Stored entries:
=====

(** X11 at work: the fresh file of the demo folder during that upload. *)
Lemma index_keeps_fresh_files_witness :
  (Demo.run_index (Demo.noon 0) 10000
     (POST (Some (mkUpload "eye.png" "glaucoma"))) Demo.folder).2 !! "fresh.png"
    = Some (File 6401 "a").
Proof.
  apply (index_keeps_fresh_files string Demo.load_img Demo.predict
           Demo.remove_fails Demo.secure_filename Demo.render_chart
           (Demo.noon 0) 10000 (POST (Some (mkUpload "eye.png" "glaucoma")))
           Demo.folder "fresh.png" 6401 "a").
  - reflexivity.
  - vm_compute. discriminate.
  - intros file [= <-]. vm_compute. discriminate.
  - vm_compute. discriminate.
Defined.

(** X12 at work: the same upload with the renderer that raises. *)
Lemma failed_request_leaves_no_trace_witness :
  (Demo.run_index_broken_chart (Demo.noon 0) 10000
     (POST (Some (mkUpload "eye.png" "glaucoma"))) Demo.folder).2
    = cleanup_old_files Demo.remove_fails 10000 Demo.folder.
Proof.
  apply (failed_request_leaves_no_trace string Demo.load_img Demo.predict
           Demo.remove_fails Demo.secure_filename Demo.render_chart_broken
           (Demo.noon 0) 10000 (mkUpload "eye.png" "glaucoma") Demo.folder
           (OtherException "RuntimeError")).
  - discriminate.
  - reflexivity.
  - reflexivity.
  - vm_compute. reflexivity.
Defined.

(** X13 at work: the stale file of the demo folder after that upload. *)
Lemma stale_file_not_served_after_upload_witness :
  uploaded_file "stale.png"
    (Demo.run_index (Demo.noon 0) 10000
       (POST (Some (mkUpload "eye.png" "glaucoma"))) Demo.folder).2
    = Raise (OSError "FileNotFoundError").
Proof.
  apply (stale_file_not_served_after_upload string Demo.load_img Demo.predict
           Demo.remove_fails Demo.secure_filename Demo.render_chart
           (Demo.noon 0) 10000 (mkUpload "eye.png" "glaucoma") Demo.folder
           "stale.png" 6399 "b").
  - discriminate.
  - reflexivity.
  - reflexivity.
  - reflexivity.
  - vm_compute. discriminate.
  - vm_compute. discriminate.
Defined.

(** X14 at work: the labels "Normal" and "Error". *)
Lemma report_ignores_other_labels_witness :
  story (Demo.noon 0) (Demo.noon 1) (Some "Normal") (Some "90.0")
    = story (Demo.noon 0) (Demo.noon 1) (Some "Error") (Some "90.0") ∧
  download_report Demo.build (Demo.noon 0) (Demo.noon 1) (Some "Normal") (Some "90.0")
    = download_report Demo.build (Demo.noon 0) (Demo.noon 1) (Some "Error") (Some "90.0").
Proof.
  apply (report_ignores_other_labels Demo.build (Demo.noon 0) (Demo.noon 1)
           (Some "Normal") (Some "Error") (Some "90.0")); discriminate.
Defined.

=====

— Assignment —
Give the data again, exactly as it appears above.

— Response to this exercise —
(** X11 at work: the fresh file of the demo folder during that upload. *)
Lemma index_keeps_fresh_files_witness :
  (Demo.run_index (Demo.noon 0) 10000
     (POST (Some (mkUpload "eye.png" "glaucoma"))) Demo.folder).2 !! "fresh.png"
    = Some (File 6401 "a").
Proof.
  apply (index_keeps_fresh_files string Demo.load_img Demo.predict
           Demo.remove_fails Demo.secure_filename Demo.render_chart
           (Demo.noon 0) 10000 (POST (Some (mkUpload "eye.png" "glaucoma")))
           Demo.folder "fresh.png" 6401 "a").
  - reflexivity.
  - vm_compute. discriminate.
  - intros file [= <-]. vm_compute. discriminate.
  - vm_compute. discriminate.
Defined.

(** X12 at work: the same upload with the renderer that raises. *)
Lemma failed_request_leaves_no_trace_witness :
  (Demo.run_index_broken_chart (Demo.noon 0) 10000
     (POST (Some (mkUpload "eye.png" "glaucoma"))) Demo.folder).2
    = cleanup_old_files Demo.remove_fails 10000 Demo.folder.
Proof.
  apply (failed_request_leaves_no_trace string Demo.load_img Demo.predict
           Demo.remove_fails Demo.secure_filename Demo.render_chart_broken
           (Demo.noon 0) 10000 (mkUpload "eye.png" "glaucoma") Demo.folder
           (OtherException "RuntimeError")).
  - discriminate.
  - reflexivity.
  - reflexivity.
  - vm_compute. reflexivity.
Defined.

(** X13 at work: the stale file of the demo folder after that upload. *)
Lemma stale_file_not_served_after_upload_witness :
  uploaded_file "stale.png"
    (Demo.run_index (Demo.noon 0) 10000
       (POST (Some (mkUpload "eye.png" "glaucoma"))) Demo.folder).2
    = Raise (OSError "FileNotFoundError").
Proof.
  apply (stale_file_not_served_after_upload string Demo.load_img Demo.predict
           Demo.remove_fails Demo.secure_filename Demo.render_chart
           (Demo.noon 0) 10000 (mkUpload "eye.png" "glaucoma") Demo.folder
           "stale.png" 6399 "b").
  - discriminate.
  - reflexivity.
  - reflexivity.
  - reflexivity.
  - vm_compute. discriminate.
  - vm_compute. discriminate.
Defined.

(** X14 at work: the labels "Normal" and "Error". *)
Lemma report_ignores_other_labels_witness :
  story (Demo.noon 0) (Demo.noon 1) (Some "Normal") (Some "90.0")
    = story (Demo.noon 0) (Demo.noon 1) (Some "Error") (Some "90.0") ∧
  download_report Demo.build (Demo.noon 0) (Demo.noon 1) (Some "Normal") (Some "90.0")
    = download_report Demo.build (Demo.noon 0) (Demo.noon 1) (Some "Error") (Some "90.0").
Proof.
  apply (report_ignores_other_labels Demo.build (Demo.noon 0) (Demo.noon 1)
           (Some "Normal") (Some "Error") (Some "90.0")); discriminate.
Defined.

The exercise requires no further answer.